# TO DO
Each line of the data below from the one holding "called through [pcall];" to the one holding "From S2P Require Import Prelude", inclusive, is to be reproduced exactly; no other line belongs in the answer.

(Saved data entries)
(* ===== verification/Portfolio.v ===== *)
(** * The enterprise portfolio searches (src/fractalsql_enterprise.c)

    The three multimodal functions: their arguments, the search they ask of
    the enterprise library, the document they print in a growing buffer and
    the audit record of the decision.  The library's searches are a parameter,
    called through [pcall]; the arrays it fills are lists, read by index, so a
    read outside an array is a result of its own ([None]). *)

From Stdlib Require Import SpecFloat.
From stdpp Require Import gmap.
From S2P Require Import Prelude Float Parse Config DaemonConf Session Daemon Hmac Enterprise LedgerFmt Ledger.
From S2P Require Import AuditJson JsonOut Params Redact LedgerUdf Search Vector Analytics.

Definition ENT_MAX_CORPUS_BYTES : Z := 256 * 1024 * 1024.
Definition INT_MAX : Z := 2 ^ 31 - 1.

(** ** The string builder *)

Record jsonbuf := { jb_text : list Z; jb_cap : Z }.
Definition ent_jsonbuf_init (malloc : Z -> bool) : option jsonbuf :=
  if malloc 4096 then Some {| jb_text := []; jb_cap := 4096 |} else None.

(** One turn of the printing loop for the rendered text [t]: printed, grown,
    or failed.  The doubling is the one of [ensure_turn]. *)
Definition append_turn (malloc : Z -> bool) (t : list Z) (jb : jsonbuf) : jsonbuf + option jsonbuf :=
  let need := len t in
  if INT_MAX <? need then inr None
  else if need <? jb_cap jb - len (jb_text jb) then inr (Some {| jb_text := jb_text jb ++ t; jb_cap := jb_cap jb |})
  else
    match while (ensure_turn (u64 (len (jb_text jb) + need + 1))) 66 (if jb_cap jb =? 0 then 256 else jb_cap jb) with
    | Some newcap => if malloc newcap then inl {| jb_text := jb_text jb; jb_cap := newcap |} else inr None
    | None => inr None
    end.
Definition ent_jsonbuf_append (malloc : Z -> bool) (jb : jsonbuf) (t : list Z) : option jsonbuf :=
  default None (while (append_turn malloc t) 2 jb).

(** ** What is asked of the library *)

Inductive pcall : Type -> Type :=
  | fsql_optimize_portfolio_multimodal (mu cov : list double) (n_assets k n_restarts : Z) (overlap_threshold quality_frac : double)
      (seed : Z) : pcall (list double * list double * Z)
  | fsql_optimize_portfolio_multimodal_ex (mu cov : list double) (n_assets k n_restarts : Z) (overlap_threshold quality_frac : double)
      (seed : Z) (use_obl : bool) (mode : diffusion) : pcall (list double * list double * Z)
  | fsql_optimize_portfolio_multimodal_pareto (mu cov : list double) (n_assets k n_restarts max_front seed : Z) (use_obl : bool)
      (mode : diffusion) : pcall (list double * list double * list double * Z).

Definition base_name : list Z := bs "fsql_optimize_portfolio_multimodal".
Definition ex_name : list Z := bs "fsql_optimize_portfolio_multimodal_ex".
Definition pareto_name : list Z := bs "fsql_optimize_portfolio_multimodal_pareto".

(** ** Arguments *)

Definition parse_diffusion_mode (s : list Z) : option diffusion :=
  if (length s =? 8)%nat && bytes_eqb (take 8 s) (bs "gaussian") then Some FSQL_SFS_DIFFUSE_GAUSSIAN
  else if (length s =? 4)%nat && bytes_eqb (take 4 s) (bs "levy") then Some FSQL_SFS_DIFFUSE_LEVY else None.
Definition diffusion_of (s : option (list Z)) : option diffusion :=
  match s with Some s => parse_diffusion_mode s | None => Some FSQL_SFS_DIFFUSE_GAUSSIAN end.
Definition is_levy (m : diffusion) : bool := match m with FSQL_SFS_DIFFUSE_LEVY => true | FSQL_SFS_DIFFUSE_GAUSSIAN => false end.

Definition d_zero : double := S754_zero false.
Definition d_one : double := S754_finite false 4503599627370496 (-52).
Definition d_div : double -> double -> double := SFdiv 53 1024.
Definition overlap_ok (overlap : double) : bool := fleb d_zero overlap && fleb overlap d_one.
Definition qfrac_ok (qfrac : double) : bool := fltb d_zero qfrac && fleb qfrac d_one.
Definition clamp_seed (s : Z) : Z := if s <? 0 then 0 else s.

(** Both vectors, when their sizes and [k] agree. *)
Definition portfolio_inputs (y : sio) (mu cov : list Z) (k : Z) : option (list double * list double) :=
  '(mu, p) ← series y mu 0;
  '(cov, _) ← series y cov p;
  if negb (count cov =? u64 (count mu * count mu)) || (k <=? 0) || (count mu <? k) then None else Some (mu, cov).
Definition too_long (mu cov : list Z) : bool := (ENT_MAX_CORPUS_BYTES <? len mu) || (ENT_MAX_CORPUS_BYTES <? len cov).

(** ** The document *)

(** The library's count, clamped to the arrays' room. *)
Definition clamp_found (n_found room : Z) : Z :=
  let n := if room <? n_found then room else n_found in if n <? 0 then 0 else n.

(** The weights of candidate [c]. *)
Definition row (n_assets : nat) (weights : list double) (c : nat) : option (list double) :=
  mapM (fun i => weights !! (c * n_assets + i)%nat) (seq 0 n_assets).
(** A candidate: the text before its weights, and its weights. *)
Definition sharpe_head (sharpe : double) : list Z := js "{'sharpe':" ++ fmt_g 10 sharpe ++ js ",'weights':[".
Definition sharpe_rows (n_assets : nat) (weights sharpes : list double) (n_found : Z) : option (list (list Z * list double)) :=
  mapM (fun c => s ← sharpes !! c; ws ← row n_assets weights c; Some (sharpe_head s, ws)) (seq 0 (Z.to_nat n_found)).
Definition sharpe_of (ret risk : double) : double := if feqb risk d_zero then d_zero else d_div ret risk.
Definition pareto_head (ret risk : double) : list Z :=
  js "{'return':" ++ fmt_g 10 ret ++ js ",'risk':" ++ fmt_g 10 risk ++ js ",'sharpe':" ++ fmt_g 10 (sharpe_of ret risk) ++ js ",'weights':[".
Definition pareto_rows (n_assets : nat) (weights returns risks : list double) (n_found : Z) : option (list (list Z * list double)) :=
  mapM (fun c => r ← returns !! c; k ← risks !! c; ws ← row n_assets weights c; Some (pareto_head r k, ws)) (seq 0 (Z.to_nat n_found)).

Section Print.
Context (malloc : Z -> bool).
Fixpoint put_weights (first : bool) (ws : list double) (jb : jsonbuf) : option jsonbuf :=
  match ws with
  | [] => Some jb
  | w :: r => jb ← ent_jsonbuf_append malloc jb (comma first (fmt_g 10 w)); put_weights false r jb
  end.
Fixpoint put_rows (first : bool) (rows : list (list Z * list double)) (jb : jsonbuf) : option jsonbuf :=
  match rows with
  | [] => Some jb
  | (head, ws) :: r =>
      jb ← ent_jsonbuf_append malloc jb (comma first head);
      jb ← put_weights true ws jb;
      jb ← ent_jsonbuf_append malloc jb (bs "]}");
      put_rows false r jb
  end.
Definition print_found (n_found : Z) (rows : list (list Z * list double)) : option (list Z) :=
  jb ← ent_jsonbuf_init malloc;
  jb ← ent_jsonbuf_append malloc jb (js "{'n_found':" ++ dec_d n_found ++ js ",'candidates':[");
  jb ← put_rows true rows jb;
  jb ← ent_jsonbuf_append malloc jb (bs "]}");
  Some (jb_text jb).
End Print.

(** ** The functions *)

Section Bodies.
Context {DG : Digest}.
Context (getenv : list Z -> option (list Z)).
Context (EVP_DigestVerify : list Z -> list Z -> list Z -> bool).
Context (dl_ok : list Z -> bool) (dl_sym : list Z -> list Z -> bool).
Context (lib : forall T, pcall T -> Z * T).
Context (mem_of : double -> list Z).          (* the eight bytes a double is in memory *)

Abbreviation ensure := (ensure getenv EVP_DigestVerify dl_ok dl_sym).

(** Is an optional symbol resolved? *)
Definition symbol (u : ust) (name : list Z) : bool :=
  match g_ent_handle (u_ent u) with Some h => dl_sym (h_image h) name | None => false end.

Section Call.
Context (x : uio) (y : sio).                  (* the ledger; the call's buffers *)

Definition inputs_hash (mu cov : list double) : list Z := ledger_hex_encode (sha256 (flat_map mem_of mu ++ flat_map mem_of cov)).
(** What the two auditors share: the record is a head, the result as it is
    and two braces. *)
Definition write_decision (mu cov : list double) (head result : list Z) (u : ust) : ust :=
  if negb (g_ent_loaded (u_ent u)) then u
  else if negb (s_malloc y (count mu * 8 + count mu * count mu * 8)) then u
  else if 1024 <=? len head then u
  else
    let result := cstr result in
    if negb (s_malloc y (len head + len result + 3)) then u
    else snd (fractal_ledger_write_kind2 getenv x (head ++ result ++ bs "}}") u).

Definition multimodal_head (mu cov : list double) (k n_restarts : Z) (overlap qfrac : double) (seed : Z) : list Z :=
  js "{'type':'portfolio_optimize_multimodal','entry':{'seed':" ++ dec_d seed ++ js ",'n_assets':" ++ dec_u (count mu) ++
  js ",'k':" ++ dec_u k ++ js ",'n_restarts':" ++ dec_d n_restarts ++ js ",'overlap_threshold':" ++ fmt_g 10 overlap ++
  js ",'quality_frac':" ++ fmt_g 10 qfrac ++ js ",'inputs_hash':'" ++ inputs_hash mu cov ++ js "','result':".
Definition portfolio_multimodal_audit_log_best_effort (mu cov : list double) (k n_restarts : Z) (overlap qfrac : double) (seed : Z)
    (result : list Z) (u : ust) : ust :=
  write_decision mu cov (multimodal_head mu cov k n_restarts overlap qfrac seed) result u.

Definition pareto_record_head (mu cov : list double) (k n_restarts max_front seed : Z) : list Z :=
  js "{'type':'portfolio_optimize_multimodal_pareto','entry':{'seed':" ++ dec_d seed ++ js ",'n_assets':" ++ dec_u (count mu) ++
  js ",'k':" ++ dec_u k ++ js ",'n_restarts':" ++ dec_d n_restarts ++ js ",'max_front':" ++ dec_d max_front ++
  js ",'inputs_hash':'" ++ inputs_hash mu cov ++ js "','result':".
Definition portfolio_multimodal_pareto_audit_log_best_effort (mu cov : list double) (k n_restarts max_front seed : Z)
    (result : list Z) (u : ust) : ust :=
  write_decision mu cov (pareto_record_head mu cov k n_restarts max_front seed) result u.

(** From the library's answer to the function's. *)
Definition report_sharpes (mu cov : list double) (k n_restarts : Z) (overlap qfrac : double) (seed : Z)
    (answer : Z * (list double * list double * Z)) (u : ust) : option (udf (list Z)) * ust :=
  let '(rc, (weights, sharpes, n_found)) := answer in
  if negb (rc =? FSQL_OK) then (Some UError, u) else
  let n_found := clamp_found n_found n_restarts in
  match sharpe_rows (length mu) weights sharpes n_found with
  | None => (None, u)
  | Some rows =>
    match print_found (s_malloc y) n_found rows with
    | None => (Some UError, u)
    | Some t => (Some (UVal t), portfolio_multimodal_audit_log_best_effort mu cov k n_restarts overlap qfrac seed t u)
    end
  end.

Definition fractal_optimize_portfolio_multimodal (mu cov : option (list Z)) (k n_restarts : option Z) (overlap qfrac : option double)
    (seed : option Z) (u : ust) : option (udf (list Z)) * ust :=
  match mu, cov, k, n_restarts, overlap, qfrac, seed with
  | Some mu, Some cov, Some k, Some n_restarts, Some overlap, Some qfrac, Some seed =>
    let '(ok, u) := ensure x u in
    if negb ok || negb (symbol u base_name) then (Some UNull, u) else
    if too_long mu cov then (Some UError, u) else
    let seed := clamp_seed seed in
    if (n_restarts <? 1) || (64 <? n_restarts) then (Some UError, u) else
    if negb (overlap_ok overlap) then (Some UError, u) else
    if negb (qfrac_ok qfrac) then (Some UError, u) else
    match portfolio_inputs y mu cov k with
    | None => (Some UError, u)
    | Some (mu, cov) =>
      if negb (s_malloc y (n_restarts * count mu * 8)) || negb (s_malloc y (n_restarts * 8)) then (Some UError, u) else
      report_sharpes mu cov k n_restarts overlap qfrac seed
        (lib _ (fsql_optimize_portfolio_multimodal mu cov (count mu) k n_restarts overlap qfrac seed)) u
    end
  | _, _, _, _, _, _, _ => (Some UNull, u)
  end.

Definition fractal_optimize_portfolio_multimodal_ex (mu cov : option (list Z)) (k n_restarts : option Z) (overlap qfrac : option double)
    (seed use_obl : option Z) (mode : option (list Z)) (u : ust) : option (udf (list Z)) * ust :=
  match mu, cov, k, n_restarts, overlap, qfrac, seed, use_obl with
  | Some mu, Some cov, Some k, Some n_restarts, Some overlap, Some qfrac, Some seed, Some use_obl =>
    let '(ok, u) := ensure x u in
    if negb ok || negb (symbol u base_name) && negb (symbol u ex_name) then (Some UNull, u) else
    if too_long mu cov then (Some UError, u) else
    let seed := clamp_seed seed in
    let use_obl := negb (use_obl =? 0) in
    match diffusion_of mode with
    | None => (Some UError, u)
    | Some mode =>
      if (n_restarts <? 1) || (64 <? n_restarts) then (Some UError, u) else
      if negb (overlap_ok overlap) then (Some UError, u) else
      if negb (qfrac_ok qfrac) then (Some UError, u) else
      match portfolio_inputs y mu cov k with
      | None => (Some UError, u)
      | Some (mu, cov) =>
        if negb (symbol u ex_name) && (use_obl || is_levy mode) then (Some UNull, u) else
        if negb (s_malloc y (n_restarts * count mu * 8)) || negb (s_malloc y (n_restarts * 8)) then (Some UError, u) else
        report_sharpes mu cov k n_restarts overlap qfrac seed
          (if symbol u ex_name
           then lib _ (fsql_optimize_portfolio_multimodal_ex mu cov (count mu) k n_restarts overlap qfrac seed use_obl mode)
           else lib _ (fsql_optimize_portfolio_multimodal mu cov (count mu) k n_restarts overlap qfrac seed)) u
      end
    end
  | _, _, _, _, _, _, _, _ => (Some UNull, u)
  end.

Definition report_front (mu cov : list double) (k n_restarts max_front seed : Z)
    (answer : Z * (list double * list double * list double * Z)) (u : ust) : option (udf (list Z)) * ust :=
  let '(rc, (weights, returns, risks, n_found)) := answer in
  if negb (rc =? FSQL_OK) then (Some UError, u) else
  let n_found := clamp_found n_found max_front in
  match pareto_rows (length mu) weights returns risks n_found with
  | None => (None, u)
  | Some rows =>
    match print_found (s_malloc y) n_found rows with
    | None => (Some UError, u)
    | Some t => (Some (UVal t), portfolio_multimodal_pareto_audit_log_best_effort mu cov k n_restarts max_front seed t u)
    end
  end.
Definition fractal_optimize_portfolio_multimodal_pareto (mu cov : option (list Z)) (k n_restarts max_front seed use_obl : option Z)
    (mode : option (list Z)) (u : ust) : option (udf (list Z)) * ust :=
  match mu, cov, k, n_restarts, max_front, seed, use_obl with
  | Some mu, Some cov, Some k, Some n_restarts, Some max_front, Some seed, Some use_obl =>
    let '(ok, u) := ensure x u in
    if negb ok || negb (symbol u pareto_name) then (Some UNull, u) else
    if too_long mu cov then (Some UError, u) else
    let seed := clamp_seed seed in
    let use_obl := negb (use_obl =? 0) in
    match diffusion_of mode with
    | None => (Some UError, u)
    | Some mode =>
      if (n_restarts <? 1) || (64 <? n_restarts) then (Some UError, u) else
      if (max_front <? 1) || (n_restarts <? max_front) then (Some UError, u) else
      match portfolio_inputs y mu cov k with
      | None => (Some UError, u)
      | Some (mu, cov) =>
        if negb (s_malloc y (max_front * count mu * 8)) || negb (s_malloc y (max_front * 8)) then (Some UError, u) else
        report_front mu cov k n_restarts max_front seed
          (lib _ (fsql_optimize_portfolio_multimodal_pareto mu cov (count mu) k n_restarts max_front seed use_obl mode)) u
      end
    end
  | _, _, _, _, _, _, _ => (Some UNull, u)
  end.
End Call.
End Bodies.

(** ** The [_init] functions: the argument types; [None] refuses. *)

Definition fractal_optimize_portfolio_multimodal_init :=
  double_init [STRING_RESULT; STRING_RESULT; INT_RESULT; INT_RESULT; REAL_RESULT; REAL_RESULT; INT_RESULT].
Definition fractal_optimize_portfolio_multimodal_ex_init :=
  double_init [STRING_RESULT; STRING_RESULT; INT_RESULT; INT_RESULT; REAL_RESULT; REAL_RESULT; INT_RESULT; INT_RESULT; STRING_RESULT].
Definition fractal_optimize_portfolio_multimodal_pareto_init :=
  double_init [STRING_RESULT; STRING_RESULT; INT_RESULT; INT_RESULT; INT_RESULT; INT_RESULT; INT_RESULT; STRING_RESULT].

# RESPONSE AREA
    called through [pcall]; the arrays it fills are lists, read by index, so a
    read outside an array is a result of its own ([None]). *)

From Stdlib Require Import SpecFloat.
From stdpp Require Import gmap.
From S2P Require Import Prelude Float Parse Config DaemonConf Session Daemon Hmac Enterprise LedgerFmt Ledger.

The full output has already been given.